The V1s were launched from catapults that launched the aircraft at the initial velocity needed for it to start flying. The V2s were equipped with their own launch engine. Once they were launched, the gyroscope was in charge of maintaining the desired angle through mechanical systems overseen by a chronometer which counted the time the bomb should be ascending. Once that time had elapsed, the chronometer triggered another command to the gyroscope and its system to place the rocket in a horizontal position and it was kept horizontal by means of the pendulum system. The accelerometer calculated the rocket’s speed and, along with the chronometer, it was in charge of calculating the moment it was above the target. At that precise moment, the engine’s fuel supply was cut off, the engine stopped and the V2 fell to the ground in a parabolic trajectory.

It was a simple system at first sight, but highly complex from the era’s mechanical and scientific standpoint.

Before of the launch, some calculations were made to ascertain the distance to the target O (DO) from the launch point and its azimuth. These calculations were made through measurements from aircraft, air bombardments of the targets, aerial photographs and aeronautical measurements. If the speed at which the vehicle would fly (V), the height at which it was meant to fly (H) and the launch angle (Xº) were known approximately, it would need time (t) to reach said height. It should be taken into account that the V2 could be considered as a stratospheric rocket, since it was capable of making suborbital flights and was propelled by liquid ethanol and oxygen engines capable of reaching a maximum speed of 5760 km/h. The V2s were launched vertically from mobile platforms (90º). The V1s, for their part, were equipped with pulse jet engines.

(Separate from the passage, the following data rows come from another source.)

(** Whatever the library answers, the buffer keeps its length. *)
Lemma get_property_length st name buf r value :
  get_property st name (Some buf) = Ok (r, value) ->
  exists buf', value = Some buf' /\ length buf' = length buf.
Proof.
  assert (Hloop : forall ids name buf r buf', property_loop st ids name buf = Ok (r, buf') ->
    length buf' = length buf).
  { clear. induction ids as [|i ids IH]; intros name buf r buf'; cbn [property_loop];
      [by intros [= _ <-]|].
    intros Hr. apply res_bind_Ok in Hr as (tmp & _ & Hr). apply res_bind_Ok in Hr as (o & _ & Hr).
    destruct o as [o|]; [|by apply (IH name buf r)].
    apply res_bind_Ok in Hr as (text & _ & Hr). apply res_bind_Ok in Hr as (tail & _ & Hr).
    apply res_bind_Ok in Hr as (b1 & Hst & Hr). apply res_bind_Ok in Hr as (l & _ & Hr).
    case_bool_decide; [done|]. apply res_bind_Ok in Hr as (b2 & Hset & Hr). injection Hr as _ <-.
    by rewrite (set_char_length _ _ _ _ Hset), (store_string_length _ _ _ _ Hst). }
  unfold get_property. destruct name as [name|]; [|intros [= _ <-]; by exists buf].
  destruct (filter_config_read st =? 0); [intros [= _ <-]; by exists buf|].
  intros Hr. apply res_bind_Ok in Hr as (n & _ & Hr). apply res_bind_Ok in Hr as ([r1 b1] & Hl & Hr).
  injection Hr as _ <-. exists b1. split; [done|]. by apply Hloop in Hl.
Qed.

(** The state of the loops of [get_properties]: result, offset and values. *)
Definition props_state : Type := Z * Z * list ascii.
(** ** Opening a session

    What the [open] functions share: the first unused slot is claimed, and the
    rest of the function works on it. *)

Definition first_unused (p : nat) (w : world) : Prop :=
  (exists s, session_list w !! p = Some s /\ s_state s = PCAP_SESSION_UNUSED) /\
  forall q s, (q < p)%nat -> session_list w !! q = Some s -> s_state s <> PCAP_SESSION_UNUSED.

Definition all_used (w : world) : Prop :=
  forall q s, session_list w !! q = Some s -> s_state s <> PCAP_SESSION_UNUSED.

(** The result [none] with nothing changed when every slot is in use, else what
    [Q] says of the claimed slot. *)
Definition opened {A} (T : world -> world -> Prop) (none : A) (Q : nat -> A -> session -> Prop)
    (w : world) (r : A) (w' : world) : Prop :=
  all_used w /\ r = none /\ w' = w \/
  exists p s', first_unused p w /\ only_session T p w w' s' /\ Q p r s'.

Lemma claim_wp `{Env} {A} T `{Frame T} (none : A) (rest : nat -> M A) Q w :
  length (session_list w) = 128%nat -> length (clientconnlist w) = 128%nat ->
  (forall p, (p < 128)%nat -> local T p (rest p) (fresh p) (Q p)) ->
  wp (slot ← pcapsession_handling_get_new;
      match slot with None => mret none | Some p => rest p end) (opened T none Q w) w.
Proof.
  intros Hl Hc HQ. wp_step. eapply wp_mono; [by apply get_new_wp|]. intros [p|] w1 Hcl.
  - destruct Hcl as ((s & Hs & Hu) & Hb & ->). pose proof (lookup_lt_Some _ _ _ Hs) as Hp.
    eapply wp_mono; [apply HQ; [lia| |done]; cbn; by apply list_lookup_insert_eq|].
    intros r w2 (s' & Ho & Hr). right. exists p, s'. split; [by split; [exists s|]|]. split; [|done].
    eapply only_session_trans; [done| |done]. apply only_session_update; apply _.
  - destruct Hcl as [-> Hall]. apply wp_ret. by left.
Qed.
(** All the iterations from the start of one. *)
Lemma iterations_end d : forall (n : nat) files w,
  capture_files directory names <> [] -> scanning (Z.of_nat n) w 0 files ->
  exists r w', file_steps p (Some (Reading d 0)) w r w' /\
    capture_done (files ++ concat (replicate (S n) (capture_files directory names))) r w'.
Proof.
  intros n. revert d. induction n as [|n IH]; intros d files w Hne Hsc;
    destruct (scan_steps _ d names 0 files 0 w ltac:(lia) eq_refl Hsc) as (r1 & w1 & H1 & -> & Hsc1);
    (assert (Hpos : 0 < 0 + blen (capture_files directory names))
       by (destruct (capture_files directory names); unfold blen; cbn; [done|lia])).
  - destruct (file_step_exists (Reading d (0 + blen (capture_files directory names))) w1 _
      (capture_done (files ++ capture_files directory names))
      (end_wp 0 _ d _ w1 ltac:(lia) Hpos Hsc1)) as (r & w' & Hs & Hend).
    { intros r2 w2 Hr. exists r2, w2. split; [constructor|done]. }
    exists r, w'. split; [by eapply file_steps_trans|]. cbn. by rewrite app_nil_r.
  - destruct (file_step_exists (Reading d (0 + blen (capture_files directory names))) w1 _
      (capture_done ((files ++ capture_files directory names) ++
        concat (replicate (S n) (capture_files directory names))))
      (end_wp (Z.of_nat (S n)) _ d _ w1 ltac:(lia) Hpos Hsc1)) as (r & w' & Hs & Hend).
    { intros r2 w2 Hr. cbn beta in Hr. rewrite (proj2 (Z.eqb_neq (Z.of_nat (S n)) 0)) in Hr by lia.
      destruct Hr as (d2 & -> & Hsc2). replace (Z.of_nat (S n) - 1) with (Z.of_nat n) in Hsc2 by lia.
      by apply IH. }
    exists r, w'. split; [by eapply file_steps_trans|]. rewrite <- (assoc_L (++)) in Hend. done.
Qed.
End scan.

(** ** Properties *)

(** The run of the thread, for at most [n] turns. *)
Fixpoint filecapture_thread `{Env} (n p : nat) (pt : point) : M (option point) :=
  match n with
  | O => mret (Some pt)
  | S n =>
      next ← pcapsession_filecapture_run p pt;
      match next with None => mret None | Some pt => filecapture_thread n p pt end
  end.

Lemma file_steps_thread `{Env} p r w r' w' : file_steps p r w r' w' -> r' = None ->
  forall pt, r = Some pt -> exists n, filecapture_thread n p pt w = Ok (None, w').
Proof.
  induction 1 as [r w|pt0 w r1 w1 r w' Hrun Hs IH]; intros Hr' pt Hpt; [congruence|].
  injection Hpt as ->. destruct r1 as [pt1|].
  - destruct (IH Hr' pt1 eq_refl) as [n Hn]. exists (S n). cbn. unfold mbind, M_bind.
    by rewrite Hrun.
  - inversion Hs; subst. exists 1%nat. cbn. unfold mbind, M_bind. by rewrite Hrun.
Qed.

(** C23: a file capture ends.  In a directory that stays as it is and whose
    capture files can be opened, the thread of a capture told to make [n]
    iterations, [n] finite, comes to its end after some number of turns: it has
    opened the capture files of the directory in order, [n] times over (once,
    when [n] is 0), and asks session handling to terminate with no iteration
    left. *)
Theorem file_capture_iterates `{Henv : Env} (names : list string) `{!Directory names} (p n : nat)
    (s : session) (w : world) :
  (forall name, name ∈ names ->
     Z.of_nat (String.length (s_description s +:+ "/" +:+ name)) < FILENAME_MAX) ->
  capture_files (s_description s) names <> [] -> files_opened (trace w) = [] ->
  session_list w !! p = Some s -> s_id s = Z.of_nat p -> s_iterations s = Z.of_nat n ->
  exists fuel w', filecapture_thread fuel p Spawned w = Ok (None, w') /\
    files_opened (trace w') =
      concat (replicate (Nat.max 1 n) (capture_files (s_description s) names)) /\
    exists s', session_list w' !! p = Some s' /\ s_state s' = PCAP_SESSION_TERMINATE /\
      s_iterations s' = 0.
Proof.
  intros Hfit Hne Hfiles Hs Hid Hi. pose proof (lookup_lt_Some _ _ _ Hs) as Hlt.
  assert (Hstart : wp (pcapsession_filecapture_run p Spawned) (fun r w1 => exists d,
    r = Some (Reading d 0) /\ scanning p (s_description s)
      (if Z.of_nat n =? 0 then 0 else Z.of_nat n - 1) w1 0 []) w).
  { cbn [pcapsession_filecapture_run]. unfold change_own_state, open_own_monitor.
    wp_step. wp_step. wp_step. rewrite Hid. eapply wp_change_state; [done|].
    wp_step. wp_step. wp_step. wp_step. wp_step. wp_step. apply wp_open_monitor. intros m glob tr Htr.
    wp_step. eapply iteration_wp; [done|unfold PCAP_SESSION_ITERATE_INFINITY; lia|].
    split; [|done|].
    - eexists. split; [cbn; rewrite ?list_insert_insert_eq, list_lookup_insert_eq by done; done|done].
    - cbn in *. destruct Htr as [->|[r ->]]; [done|]. rewrite files_opened_snoc. cbn.
      by rewrite app_nil_r. }
  apply wp_run in Hstart as (r & w1 & Hrun & d & -> & Hsc).
  replace (if Z.of_nat n =? 0 then 0 else Z.of_nat n - 1) with (Z.of_nat (Nat.pred n)) in Hsc
    by (destruct (Z.eqb_spec (Z.of_nat n) 0); lia).
  destruct (iterations_end names p (s_description s) Hfit d (Nat.pred n) [] w1 Hne Hsc)
    as (r & w' & Hsteps & -> & Hf & Hend).
  destruct (file_steps_thread p (Some Spawned) w None w') with (pt := Spawned) as [fuel Hfuel];
    [by eapply fs_step|done|done|].
  exists fuel, w'. split; [done|]. split; [|done]. rewrite Hf. cbn [app]. by destruct n.
Qed.

(** [needle] does not start before the position [n] of [s]. *)
Definition not_before (needle s : string) (n : nat) : Prop :=
  forall b r, s = b +:+ r -> (String.length b < n)%nat -> String.prefix needle r = false.

Lemma strstr_spec needle s :
  match strstr s needle with
  | Some r => exists b, s = b +:+ r /\ String.prefix needle r = true /\
      not_before needle s (String.length b)
  | None => not_before needle s (S (String.length s))
  end.
Proof.
  induction s as [|c s IH]; cbn [strstr].
  - destruct (String.prefix needle "") eqn:Hp.
    + exists "". split; [done|]. split; [done|]. intros b r _ Hb. cbn in Hb. lia.
    + intros b r Heq Hb. destruct b; [by rewrite str_app_nil_l in Heq; subst|done].
  - destruct (String.prefix needle (String c s)) eqn:Hp.
    + exists "". split; [done|]. split; [done|]. intros b r _ Hb. cbn in Hb. lia.
    + assert (Hcons : forall n, not_before needle s n -> not_before needle (String c s) (S n)).
      { intros n Hn [|c' b] r Heq Hb; [by rewrite str_app_nil_l in Heq; subst|].
        injection Heq as -> ->. apply (Hn b r); [done|cbn in Hb; lia]. }
      destruct (strstr s needle) as [r|]; [|by apply Hcons].
      destruct IH as (b & -> & Hr & Hn). exists (String c b). split; [done|]. split; [done|].
      by apply Hcons.
Qed.

Lemma prefix_refl s : String.prefix s s = true.
Proof. induction s as [|c s IH]; [done|]. cbn. by destruct (Ascii.ascii_dec c c). Qed.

They were capable of reaching a maximum speed of 630 km/h and were launched from catapults. The V1’s launch angle was between 45º and 30º, though some of them are known to have been launched from bombers to enhance their performance (0º).

From the moment it reached its desired height, the vehicle would have travelled (d) km and, taking into account that the target is at (DO) km, the remaining distance would be (Y) km, which would be the time (T) it would take to reach it at its speed. However, seeing as it would have travelled (K) km from the moment the engine is cut off to the time it reached the ground, that travelling time has to be subtracted from the total (TC).

Both the entire process and the machine’s calculation were done mechanically. Errors were corrected by adjusting springs and gears, which had to be modified after different launches to check the margin of error obtained compared to what had been programmed.

Everyone knows Germany had spies and double agents in the United Kingdom during the Second World War. Their work was also important to ensure the effectiveness of these guidance systems. After the first launches, they would send information about where the bombs fell, so that their direction could be corrected by adjusting the guidance systems’ controls. The fact that many of these bombs did not reach their targets is also known. This was because some of these agents favoured the British and chose to indicate impacts several kilometres away, causing many of the bombs to fall a long way before reaching their targets after the adjustment.

The V1’s range was 250 km. The V2’s range was 320 km.

There is no doubt that the scientists, engineers and technicians who took part in the development of these missiles could not imagine the accuracy, effectiveness and versatility the guidance systems they themselves started to use would have seventy years later.